Libération souligne que l’exposition « Night Mode » se distingue par son atmosphère à la fois mélancolique et fantastique. Arash Nassiri utilise des éléments visuels et sonores pour évoquer les souvenirs d’une génération d’Iraniens exilés, tout en intégrant des touches de surnaturel. Le choix du titre, « Night Mode », n’est pas anodin : il renvoie à la fois à l’obscurité de l’exil et à l’idée d’un monde parallèle, où les frontières entre réalité et fiction s’estompent.

— « Ces résidences de Beverly Hills étaient des refuges, mais aussi des prisons dorées pour ceux qui avaient tout perdu », a déclaré Arash Nassiri à Libération. — Il précise que son travail cherche à « capturer l’essence de ces lieux, où chaque détail architectural raconte une histoire ». L’artiste iranien, qui vit entre Paris et Los Angeles, s’appuie sur son propre vécu pour donner une dimension intime à cette exploration collective.

Et maintenant ?

L’exposition « Night Mode » est visible à la Fondation Pernod Ricard jusqu’au 14 septembre 2026. Les visiteurs pourront y découvrir une installation immersive mêlant projections, sons et objets symboliques. Selon Libération, cette œuvre pourrait être ensuite présentée dans d’autres institutions culturelles, notamment aux États-Unis, où la diaspora iranienne reste particulièrement active dans le paysage artistique.

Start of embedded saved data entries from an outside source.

(* ===== verification/Text.v ===== *)
(** Text: strings of the C++ standard library as lists of characters, with the
    searches, [std::from_chars] and the printing of numbers that the code uses,
    and errors with a message (platform/base/error.h). *)

From Stdlib Require Export Ascii.
From Stdlib Require String.
From S2P Require Import Prelude.

Notation str := (list ascii).
#[export] Instance ascii_eq_dec : EqDecision ascii := ascii_dec.

(** A literal. *)
Definition lit (s : string) : str := String.list_ascii_of_string s.
Arguments lit s%_string.

(** * Errors *)

Inductive ErrorCode := kParseError | kParameterInvalid | kInvalidIPV4Address | kInvalidIPV6Address
  | kIndexOutOfBounds | kMdnsReadFailure | kMdnsNonConformingFailure | kInsufficientBuffer
  | kNone | kAgain | kSocketClosedFailure | kNoActiveConnection | kAlreadyClosed | kCastV2InvalidMessage
  | kItemNotFound | kJsonParseError | kUnencryptedOffer | kUnknownCodec | kInvalidCodecParameter.
#[export] Instance ErrorCode_eq_dec : EqDecision ErrorCode.
Proof. solve_decision. Defined.
Record Error := mkError { error_code : ErrorCode; message : str }.

Inductive ErrorOr (A : Type) : Type :=
  | ok (a : A)
  | err (e : Error).
Arguments ok {A} a.
Arguments err {A} e.

#[export] Instance ErrorOr_ret : MRet ErrorOr := fun A => @ok A.
#[export] Instance ErrorOr_bind : MBind ErrorOr := fun A B f m =>
  match m with ok a => f a | err e => err e end.

(** * Characters and searches *)

Definition char_code (c : ascii) : Z := Z.of_N (N_of_ascii c).

Definition find_char (c : ascii) (s : str) : option nat := fst <$> list_find (c =.) s.
Definition rfind_char (c : ascii) (s : str) : option nat :=
  (fun i => (length s - 1 - i)%nat) <$> find_char c (reverse s).

Fixpoint starts_with (prefix s : str) : bool :=
  match prefix, s with
  | [], _ => true
  | c :: prefix, d :: s => bool_decide (c = d) && starts_with prefix s
  | _ :: _, [] => false
  end.
Definition ends_with (suffix s : str) : bool := starts_with (reverse suffix) (reverse s).

(** The first and last place where [pattern] occurs. *)
Fixpoint find_str (pattern s : str) : option nat :=
  if starts_with pattern s then Some 0%nat
  else match s with [] => None | _ :: s => S <$> find_str pattern s end.
Fixpoint rfind_str (pattern s : str) : option nat :=
  match s with
  | [] => if starts_with pattern s then Some 0%nat else None
  | _ :: s' => match rfind_str pattern s' with
               | Some i => Some (S i)
               | None => if starts_with pattern s then Some 0%nat else None
               end
  end.

Definition substr (pos n : nat) (s : str) : str := take n (drop pos s).
Definition count_char (c : ascii) (s : str) : Z := zlen (filter (c =.) s).

(** * Numbers *)

Definition digit_value (base : Z) (c : ascii) : option Z :=
  let k := char_code c in
  let d := if (48 <=? k) && (k <=? 57) then k - 48
           else if (97 <=? k) && (k <=? 122) then k - 87
           else if (65 <=? k) && (k <=? 90) then k - 55 else 36 in
  if d <? base then Some d else None.

Definition digits_value (base : Z) (ds : list Z) : Z := foldl (fun a d => a * base + d) 0 ds.

Fixpoint take_digits (base : Z) (s : str) : list Z * str :=
  match s with
  | [] => ([], [])
  | c :: s' => match digit_value base c with
               | Some d => let '(ds, rest) := take_digits base s' in (d :: ds, rest)
               | None => ([], s)
               end
  end.

(** [std::from_chars] into an unsigned type with greatest value [limit]: the
    number and what follows it, or nothing when it reports an error (no digit,
    or out of range). *)
Definition from_chars (base limit : Z) (s : str) : option (Z * str) :=
  match take_digits base s with
  | ([], _) => None
  | (ds, rest) => if digits_value base ds <=? limit then Some (digits_value base ds, rest) else None
  end.

(** [std::from_chars] into an [int]. *)
Definition from_chars_int (s : str) : option (Z * str) :=
  match s with
  | "-"%char :: s' => '(v, rest) ← from_chars 10 (INT_MAX + 1) s'; Some (- v, rest)
  | _ => from_chars 10 INT_MAX s
  end.

Definition digit_char (d : Z) : ascii := ascii_of_N (Z.to_N (if d <? 10 then 48 + d else 87 + d)).

Fixpoint print_loop (fuel : nat) (base n : Z) (acc : list Z) : list Z :=
  match fuel with
  | O => acc
  | S fuel => let acc := n mod base :: acc in
              if n <? base then acc else print_loop fuel base (n / base) acc
  end.

(** The digits of a number, most significant first. *)
Definition digits (base n : Z) : list Z := print_loop (Z.to_nat (Z.log2 n) + 1) base n [].
Definition print_number (base n : Z) : str := map digit_char (digits base n).
Definition to_string (n : Z) : str := print_number 10 n.

(** [std::setw] and [std::setfill('0')]. *)
Definition pad_left (width : nat) (s : str) : str := replicate (width - length s) "0"%char ++ s.

(** * Lemmas *)

Definition digits_ok (base : Z) (ds : list Z) : Prop := Forall (fun d => 0 <= d < base) ds.

Lemma digits_value_snoc base ds d : digits_value base (ds ++ [d]) = digits_value base ds * base + d.
Proof. unfold digits_value. by rewrite foldl_app. Qed.

Lemma foldl_digits base acc ds :
  foldl (fun a d => a * base + d) acc ds = acc * base ^ zlen ds + digits_value base ds.
Proof.
  induction ds as [| d ds IH] using rev_ind; [rewrite zlen_nil; cbn; lia |].
  rewrite foldl_app, digits_value_snoc, zlen_app. change (zlen [d]) with 1. cbn [foldl].
  rewrite IH, Z.pow_add_r by (apply zlen_nonneg || done). rewrite Z.pow_1_r. lia.
Qed.

Lemma digits_value_app base a b :
  digits_value base (a ++ b) = digits_value base a * base ^ zlen b + digits_value base b.
Proof. unfold digits_value at 1. by rewrite foldl_app, foldl_digits. Qed.

Lemma digits_value_nonneg base ds : 0 <= base -> digits_ok base ds -> 0 <= digits_value base ds.
Proof.
  intros Hb. induction ds as [| d ds IH] using rev_ind; [done |].
  intros [Hds Hd]%Forall_app. inversion_clear Hd.
  rewrite digits_value_snoc. specialize (IH Hds). nia.
Qed.

Lemma digits_value_zeros base n ds : digits_value base (replicate n 0 ++ ds) = digits_value base ds.
Proof.
  induction n as [| n IH]; [done |]. cbn [replicate app]. unfold digits_value in *. cbn [foldl]. exact IH.
Qed.

Lemma print_loop_spec base fuel n acc :
  2 <= base -> 0 <= n < base ^ Z.of_nat fuel -> (0 < fuel)%nat ->
  exists ds, print_loop fuel base n acc = ds ++ acc /\ digits_ok base ds
    /\ digits_value base ds = n /\ ds <> [].
Proof.
  intros Hb. revert n acc. induction fuel as [| fuel IH]; intros n acc Hn Hf; [lia |].
  cbn [print_loop]. pose proof (Z.mod_pos_bound n base ltac:(lia)) as Hm.
  destruct (Z.ltb_spec n base) as [Hlt | Hge].
  - exists [n]. rewrite Z.mod_small by lia. split; [done |]. split; [apply Forall_singleton; lia | done].
  - assert (0 <= n / base < base ^ Z.of_nat fuel) as Hq.
    { split; [apply Z.div_pos; lia |]. apply Z.div_lt_upper_bound; [lia |].
      rewrite Nat2Z.inj_succ, Z.pow_succ_r in Hn by lia. lia. }
    destruct fuel as [| fuel']; [cbn in Hq; assert (1 <= n / base) by (apply Z.div_le_lower_bound; lia); lia |].
    destruct (IH (n / base) (n mod base :: acc) Hq ltac:(lia)) as (ds & -> & Hds & Hv & Hne).
    exists (ds ++ [n mod base]). split; [by rewrite <- app_assoc |]. split.
    + apply Forall_app. split; [done | by apply Forall_singleton].
    + rewrite digits_value_snoc, Hv. split; [| by destruct ds].
      pose proof (Z.div_mod n base ltac:(lia)). lia.
Qed.

Lemma digits_spec base n :
  2 <= base -> 0 <= n ->
  digits_ok base (digits base n) /\ digits_value base (digits base n) = n /\ digits base n <> [].
Proof.
  intros Hb Hn. unfold digits.
  destruct (print_loop_spec base (Z.to_nat (Z.log2 n) + 1) n [] Hb) as (ds & E & H).
  - split; [done |]. pose proof (Z.log2_nonneg n).
    replace (Z.of_nat (Z.to_nat (Z.log2 n) + 1)) with (Z.succ (Z.log2 n)) by lia.
    apply Z.lt_le_trans with (2 ^ Z.succ (Z.log2 n)); [| apply Z.pow_le_mono_l; lia].
    destruct (Z.eq_dec n 0) as [-> | ?]; [done | apply Z.log2_spec; lia].
  - lia.
  - by rewrite E, app_nil_r.
Qed.

(** What is not a digit ends a number. *)
Definition stops (base : Z) (s : str) : Prop :=
  match s with [] => True | c :: _ => digit_value base c = None end.

Lemma digit_value_char base d : 0 <= d < base -> base <= 36 -> digit_value base (digit_char d) = Some d.
Proof.
  intros Hd Hb. unfold digit_value, digit_char, char_code.
  rewrite N_ascii_embedding by (case_match; lia). rewrite Z2N.id by (case_match; lia).
  destruct (Z.ltb_spec d 10) as [Hlt | Hge].
  - replace ((48 <=? 48 + d) && (48 + d <=? 57)) with true by lia. case_match; [f_equal; lia | lia].
  - replace ((48 <=? 87 + d) && (87 + d <=? 57)) with false by lia.
    replace ((97 <=? 87 + d) && (87 + d <=? 122)) with true by lia. case_match; [f_equal; lia | lia].
Qed.

Lemma take_digits_app base ds rest :
  digits_ok base ds -> base <= 36 -> stops base rest ->
  take_digits base (map digit_char ds ++ rest) = (ds, rest).
Proof.
  intros Hds Hb Hr. induction Hds as [| d ds Hd _ IH].
  - destruct rest as [| c rest]; [done |]. cbn in *. by rewrite Hr.
  - cbn [map app take_digits]. rewrite digit_value_char by done. by rewrite IH.
Qed.

Lemma from_chars_digits base limit ds rest :
  digits_ok base ds -> base <= 36 -> stops base rest -> ds <> [] -> digits_value base ds <= limit ->
  from_chars base limit (map digit_char ds ++ rest) = Some (digits_value base ds, rest).
Proof.
  intros Hds Hb Hr Hne Hl. unfold from_chars. rewrite take_digits_app by done.
  destruct ds; [done |]. by rewrite (proj2 (Z.leb_le _ _)).
Qed.

Lemma from_chars_print base limit n rest :
  2 <= base <= 36 -> 0 <= n <= limit -> stops base rest ->
  from_chars base limit (print_number base n ++ rest) = Some (n, rest).
Proof.
  intros Hb Hn Hr. destruct (digits_spec base n ltac:(lia) ltac:(lia)) as (Hds & Hv & Hne).
  unfold print_number. rewrite from_chars_digits by (done || lia). by rewrite Hv.
Qed.

Lemma pad_left_digits width ds :
  pad_left width (map digit_char ds) = map digit_char (replicate (width - length ds) 0 ++ ds).
Proof. unfold pad_left. rewrite map_app, length_map. f_equal. by induction (width - length ds)%nat; cbn; f_equal. Qed.

Lemma print_first base n : 2 <= base <= 36 -> 0 <= n ->
  exists d ds, print_number base n = digit_char d :: map digit_char ds /\ 0 <= d < base.
Proof.
  intros Hb Hn. destruct (digits_spec base n ltac:(lia) Hn) as (Hds & _ & Hne). unfold print_number.
  destruct (digits base n) as [| d ds]; [done |]. exists d, ds. split; [done |]. by inversion Hds.
Qed.

Lemma find_char_app c a b : c ∉ a -> find_char c (a ++ c :: b) = Some (length a).
Proof.
  intros Hc. unfold find_char. rewrite list_find_app_r.
  - cbn. rewrite decide_True by done. done.
  - apply list_find_None, Forall_forall. by intros x Hx ->.
Qed.

Lemma find_char_None c s : c ∉ s -> find_char c s = None.
Proof. intros Hc. unfold find_char. rewrite (proj2 (list_find_None _ _)); [done |]. apply Forall_forall. by intros x Hx ->. Qed.

Lemma rfind_char_app c a b : c ∉ b -> rfind_char c (a ++ c :: b) = Some (length a).
Proof.
  intros Hc. unfold rfind_char. rewrite reverse_app, reverse_cons, <- app_assoc. cbn [app].
  rewrite find_char_app by (by rewrite elem_of_reverse). cbn. rewrite length_app, length_reverse. cbn. f_equal. lia.
Qed.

Pour Arash Nassiri, cette exposition marque une étape importante dans sa carrière. Après avoir été exposé dans plusieurs galeries européennes, il confirme ainsi son ancrage dans une réflexion sur l’exil et la mémoire. La Fondation Pernod Ricard, connue pour son soutien à l’art contemporain, lui offre une tribune idéale pour toucher un public international.

Arash Nassiri est un artiste iranien vivant entre Paris et Los Angeles. Issu de la diaspora iranienne, il explore dans son travail les thèmes de l’exil, de la mémoire et de l’identité. Son exposition « Night Mode » à la Fondation Pernod Ricard marque une étape majeure dans sa carrière.

Beverly Hills est devenu un symbole pour les Iraniens exilés après la révolution islamique de 1979. De nombreux exilés, souvent issus des classes aisées, s’y sont installés, transformant ce quartier en un haut lieu de la communauté iranienne en Californie. Les palaces construits dans les années 1980 et 1990 y sont particulièrement emblématiques.